An investor will provide you with the necessary ammunition to pull the growth trigger. However, along with the actual investment, it's equally important to identify the right investor for your business. The right investor can add far more value to your startup than just money. Investors can lend their experience, network, industry expertise, and, at times, a whole ecosystem, which helps the founder accelerate the growth curve.
At the same time, investors come with their own list of terms and conditions. Suddenly, you have one or more board members who will exercise considerable rights over any material decision that you need to take. Bad investors can derail startups. In one instance, investor directors gave the wrong advice to founders, seriously damaging a startup’s prospects. One education startup was pushed by an investor to get into the infra-heavy K-12 business, while the startup promoters were keener on the asset-light coaching business. It took years for this startup to get rid of this mistake.
Some investors affect startups by putting conditions in the shareholder agreement that make further fundraising extremely difficult. There have been cases where the first fund sets an aggressive minimum valuation limit for the next round. The founders later spend several futile months trying to justify a valuation that may be out of sync with reality, particularly when the performance hasn’t been in line with the business plan shown to the first investor. By the time founders and incumbent investors realise they need to change their expectations, it is often too late.
It’s a commonly said axiom in the startup world that divorcing your wife or husband is much easier than divorcing your investor.

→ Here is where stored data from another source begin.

(* ===== verification/ClientTrust.v ===== *)
(** * Whom the client trusts ([crates/client/src/{cache,attest,quic,main}.rs])

    The attestation cache and its file, the verification of an attestation, and
    the conversation of [connect_ready] that ends with the access token being
    sent.  Several client processes share the cache file: each connects in two
    halves, the first ending where the cache is loaded, and the halves of
    different processes interleave, also while one of them waits for the lock of the
    file.  The network, TLS, [serde_json],
    [jsonwebtoken] and the clock are parameters. *)

From S2P Require Import Prelude Protocol.
From S2P Require Setup.

Abbreviation path := Setup.path.
Abbreviation display := Setup.display.

(** ** Configuration ([main.rs]) *)

Record VaultConfig := mkVaultConfig {
  address : string;
  cfg_org : string;
  cfg_app : string;
  cfg_machine_id : option string;
  cfg_forward : list string;
  cfg_rootfs : option string;
  cfg_rootfs_url : option string;
  cfg_access_token : option string;
}.

Inductive TransportConfig := Direct | ProxyMode (machine_id : string).

Definition transport (cfg : VaultConfig) : TransportConfig :=
  match cfg_machine_id cfg with
  | Some machine_id => ProxyMode machine_id
  | None => Direct
  end.

(** ** The cache ([cache.rs]) *)

Definition CACHE_FILE_NAME : string := "attestation-cache-v1.json".
Definition LOCK_FILE_NAME : string := "attestation-cache-v1.lock".
Definition LOCK_RETRY_ATTEMPTS : nat := 100.

Record CacheEntry := mkCacheEntry {
  org : string;
  app : string;
  machine_id : string;
  fingerprint : string;
  verified_at : Z;
  last_seen_at : Z;
}.

Record AttestationCache := mkCache {
  cache_path : option path;
  entries : list CacheEntry;
}.

(** [AttestationCache::default]. *)
Definition default_cache : AttestationCache := mkCache None [].

Definition cache_entry_matches (entry : CacheEntry) (cfg : VaultConfig) (transport : TransportConfig)
    (fp : string) : bool :=
  if negb (bool_decide (org entry = cfg_org cfg)) || negb (bool_decide (app entry = cfg_app cfg))
     || negb (bool_decide (fingerprint entry = fp))
  then false
  else match transport with
       | Direct => true
       | ProxyMode id => bool_decide (machine_id entry = id)
       end.

(** [iter().find]. *)
Definition lookup (c : AttestationCache) (cfg : VaultConfig) (transport : TransportConfig)
    (fp : string) : option CacheEntry :=
  find (fun entry => cache_entry_matches entry cfg transport fp) (entries c).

Therefore, understanding the various steps and stages of raising funds, as well as selecting the right investor for the first funding round, become critical for a founder going for the first fund raise.
As a knowledge banking partner, IDFC First Bank has prepared a kit for startups planning to raise funds. The Fundraise Kit is a handy guide to provide founders with the necessary knowledge across key areas of fundraising, including investor selection, important terms in the Term Sheet/SHA, pre- and post-fundraise compliance checks, regulatory guidelines, and the importance of choosing the right banking partner. This kit equips startup founders with the right knowledge while raising their first round of funds for business growth.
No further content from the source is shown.